* Excerpted records *
-=-=-=-=-

(* ===== verification/CkClh.v ===== *)
(** CkClh: the queue lock of Craig, Landin and Hagersten, include/aerospike/ck/spinlock/clh.h: a thread waits on
    the node of the one before it, and has that node for itself when it leaves. *)

From Stdlib Require Import ZArith Lia.
From stdpp Require Import base list gmap.
From S2P Require Import Prelude Concurrent CkPr CkMutex.

#[local] Open Scope Z_scope.

(** [src: include/aerospike/ck/spinlock/clh.h 39-43 ck_spinlock_clh] *)
Record ck_spinlock_clh : Type := MkClh { clh_wait : Z; clh_previous : Z }.

Definition set_clh_wait (v : Z) (n : ck_spinlock_clh) : ck_spinlock_clh := MkClh v (clh_previous n).
Definition set_clh_previous (v : Z) (n : ck_spinlock_clh) : ck_spinlock_clh := MkClh (clh_wait n) v.

Section clh.
Context {S : Type} (queue : loc S Z) (nodes : loc S (gmap Z ck_spinlock_clh)).

(** [src: include/aerospike/ck/spinlock/clh.h 45-54 ck_spinlock_clh_init] *)
Definition ck_spinlock_clh_init (unowned : Z) : prog S unit :=
  store_member nodes unowned (set_clh_previous 0);;
  store_member nodes unowned (set_clh_wait 0);;
  ck_pr_store queue unowned.

(** [src: include/aerospike/ck/spinlock/clh.h 56-66 ck_spinlock_clh_locked] *)
Definition ck_spinlock_clh_locked : prog S bool :=
  head ← ck_pr_load queue;
  r ← load_member nodes head clh_wait;
  mret (negb (r =? 0)).

(** [src: include/aerospike/ck/spinlock/clh.h 68-91 ck_spinlock_clh_lock] *)
Definition ck_spinlock_clh_lock (thread : Z) : prog S unit :=
  store_member nodes thread (set_clh_wait 1);;
  previous ← ck_pr_fas queue thread;
  store_member nodes thread (set_clh_previous previous);;
  while (v ← load_member nodes previous clh_wait; mret (v =? 1)) stall.

(** The variable of the caller is read and, at the end, written.
    [src: include/aerospike/ck/spinlock/clh.h 93-120 ck_spinlock_clh_unlock] *)
Definition ck_spinlock_clh_unlock (thread : loc S Z) : prog S unit :=
  t ← ck_pr_load thread;
  previous ← load_member nodes t clh_previous;
  t ← ck_pr_load thread;
  store_member nodes t (set_clh_wait 0);;
  ck_pr_store thread previous.
End clh.

(** ** The lock of [max] threads, each with a variable for its node *)

Record clh_lock : Type := MkClhLock { clh_queue : Z; clh_nodes : gmap Z ck_spinlock_clh; clh_threads : list Z }.
Definition clh_queue_loc : loc clh_lock Z := MkLoc clh_queue (λ v s, MkClhLock v (clh_nodes s) (clh_threads s)).
Definition clh_nodes_loc : loc clh_lock (gmap Z ck_spinlock_clh) :=
  MkLoc clh_nodes (λ v s, MkClhLock (clh_queue s) v (clh_threads s)).
Definition clh_thread_loc (i : nat) : loc clh_lock Z :=
  MkLoc (λ s, clh_threads s !!! i) (λ v s, MkClhLock (clh_queue s) (clh_nodes s) (<[i := v]> (clh_threads s))).
(* ===== verification/CkHclh.v ===== *)
(** CkHclh: the hierarchical queue lock, include/aerospike/ck/spinlock/hclh.h: the threads of a cluster wait in a queue
    of their own, and the first of them puts a part of that queue at the end of the one of all clusters.

    The nodes are in a memory of their own, as in CkMcs: a step at an address without a node is undefined. *)

From Stdlib Require Import ZArith Lia.
From stdpp Require Import functions base list gmap sets.
From S2P Require Import Prelude Concurrent CkPr CkMutex.

#[local] Open Scope Z_scope.
#[local] Set Warnings "-clear-no-such-hyp".

(** [src: include/aerospike/ck/spinlock/hclh.h 38-43 ck_spinlock_hclh] *)
Record ck_spinlock_hclh : Type := MkHclh { hn_wait : Z; hn_splice : Z; hn_cluster_id : Z; hn_previous : Z }.
Definition wait : loc ck_spinlock_hclh Z :=
  MkLoc hn_wait (λ v x, MkHclh v (hn_splice x) (hn_cluster_id x) (hn_previous x)).
Definition splice : loc ck_spinlock_hclh Z :=
  MkLoc hn_splice (λ v x, MkHclh (hn_wait x) v (hn_cluster_id x) (hn_previous x)).
Definition cluster_id : loc ck_spinlock_hclh Z :=
  MkLoc hn_cluster_id (λ v x, MkHclh (hn_wait x) (hn_splice x) v (hn_previous x)).
Definition previous : loc ck_spinlock_hclh Z :=
  MkLoc hn_previous (λ v x, MkHclh (hn_wait x) (hn_splice x) (hn_cluster_id x) v).

Section hclh.
Context {S : Type} (nodes : loc S (gmap Z ck_spinlock_hclh)).
(* ===== verification/CkAnderson.v ===== *)
(** CkAnderson: Anderson's queue lock, include/aerospike/ck/spinlock/anderson.h: a thread takes the next slot
    of an array, as large as there are threads, and waits until the thread before it opens that slot. *)

From Stdlib Require Import ZArith Lia.
From stdpp Require Import base list.
From S2P Require Import Prelude Memory Concurrent CkPr CkMutex CkTicket.

#[local] Open Scope Z_scope.

(** [src: include/aerospike/ck/spinlock/anderson.h 41-44 ck_spinlock_anderson_thread] *)
Record ck_spinlock_anderson_thread : Type := MkSlot { slot_locked : Z; slot_position : Z }.

(** The slots are an array beside it.
    [src: include/aerospike/ck/spinlock/anderson.h 47-54 ck_spinlock_anderson] *)
Record ck_spinlock_anderson : Type := MkAnderson { an_count : Z; an_wrap : Z; an_mask : Z; an_next : Z }.

Definition an_count_loc : loc ck_spinlock_anderson Z :=
  MkLoc an_count (λ v s, MkAnderson v (an_wrap s) (an_mask s) (an_next s)).
Definition an_wrap_loc : loc ck_spinlock_anderson Z :=
  MkLoc an_wrap (λ v s, MkAnderson (an_count s) v (an_mask s) (an_next s)).
Definition an_mask_loc : loc ck_spinlock_anderson Z :=
  MkLoc an_mask (λ v s, MkAnderson (an_count s) (an_wrap s) v (an_next s)).
Definition an_next_loc : loc ck_spinlock_anderson Z :=
  MkLoc an_next (λ v s, MkAnderson (an_count s) (an_wrap s) (an_mask s) v).

Definition UINT_MAX : Z := 4294967295.

(** The loop over the slots. *)
Fixpoint anderson_slots (n : nat) (i : Z) (slots : list ck_spinlock_anderson_thread) :
    outcome (list ck_spinlock_anderson_thread) :=
  match n with
  | O => Ret slots
  | Datatypes.S n => slots ← arr_set slots i (MkSlot 1 i); anderson_slots n (i + 1) slots
  end.

(** [src: include/aerospike/ck/spinlock/anderson.h 57-88 ck_spinlock_anderson_init] *)
Definition ck_spinlock_anderson_init (slots : list ck_spinlock_anderson_thread) (count : Z) :
    outcome (ck_spinlock_anderson * list ck_spinlock_anderson_thread) :=
  slots ← arr_set slots 0 (MkSlot 0 0);
  slots ← anderson_slots (Z.to_nat (count - 1)) 1 slots;
  let wrap := if negb (Z.land count (uint_sub count 1) =? 0) then uint_add (UINT_MAX mod count) 1 else 0 in
  Ret (MkAnderson count wrap (uint_sub count 1) 0, slots).

Section anderson.
Context {S : Type} (lock : loc S ck_spinlock_anderson) (slots : loc S (list ck_spinlock_anderson_thread)).

(** [lock->slots[p].f], read and written. *)
Definition load_slot {A} (p : Z) (f : ck_spinlock_anderson_thread → A) : prog S A :=
  atomic (λ s, x ← arr_get (loc_get slots s) p; Ret (f x, s)).
Definition store_slot_locked (p v : Z) : prog S unit :=
  atomic (λ s, x ← arr_get (loc_get slots s) p;
               a ← arr_set (loc_get slots s) p (MkSlot v (slot_position x));
               Ret (tt, loc_set slots a s)).

(** [src: include/aerospike/ck/spinlock/anderson.h 90-100 ck_spinlock_anderson_locked] *)
Definition ck_spinlock_anderson_locked : prog S bool :=
  next ← ck_pr_load (lock →' an_next_loc);
  mask ← ck_pr_load (lock →' an_mask_loc);
  let position := Z.land next mask in
  r ← load_slot position slot_locked;
  mret (negb (r =? 0)).

(** The slot, in the variable of the caller, is its index.
    [src: include/aerospike/ck/spinlock/anderson.h 102-147 ck_spinlock_anderson_lock] *)
Definition ck_spinlock_anderson_lock (slot : loc S Z) : prog S unit :=
  count ← ck_pr_load (lock →' an_count_loc);
  wrap ← ck_pr_load (lock →' an_wrap_loc);
  position ←
    (if negb (wrap =? 0) then
       position ← ck_pr_load (lock →' an_next_loc);
       position ← loop (λ position,
         next ← (if position =? UINT_MAX then ck_pr_load (lock →' an_wrap_loc) else mret (uint_add position 1));
         '(b, position) ← ck_pr_cas_value (lock →' an_next_loc) position next;
         mret (if (b : bool) then inr position else inl position)) position;
       mret (position mod count)
     else
       position ← ck_pr_faa 32 (lock →' an_next_loc) 1;
       mask ← ck_pr_load (lock →' an_mask_loc);
       mret (Z.land position mask));
  while (v ← load_slot position slot_locked; mret (v =? 1)) stall;;
  store_slot_locked position 1;;
  ck_pr_store slot position.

-=-=-=-=-

In the listing above, find the line containing "let wrap := if" and the line containing "(** [lock->slots[p].f], read and written. *)". Output them and every line between, exactly, and nothing else.

* Reply *
  let wrap := if negb (Z.land count (uint_sub count 1) =? 0) then uint_add (UINT_MAX mod count) 1 else 0 in
  Ret (MkAnderson count wrap (uint_sub count 1) 0, slots).

Section anderson.
Context {S : Type} (lock : loc S ck_spinlock_anderson) (slots : loc S (list ck_spinlock_anderson_thread)).

(** [lock->slots[p].f], read and written. *)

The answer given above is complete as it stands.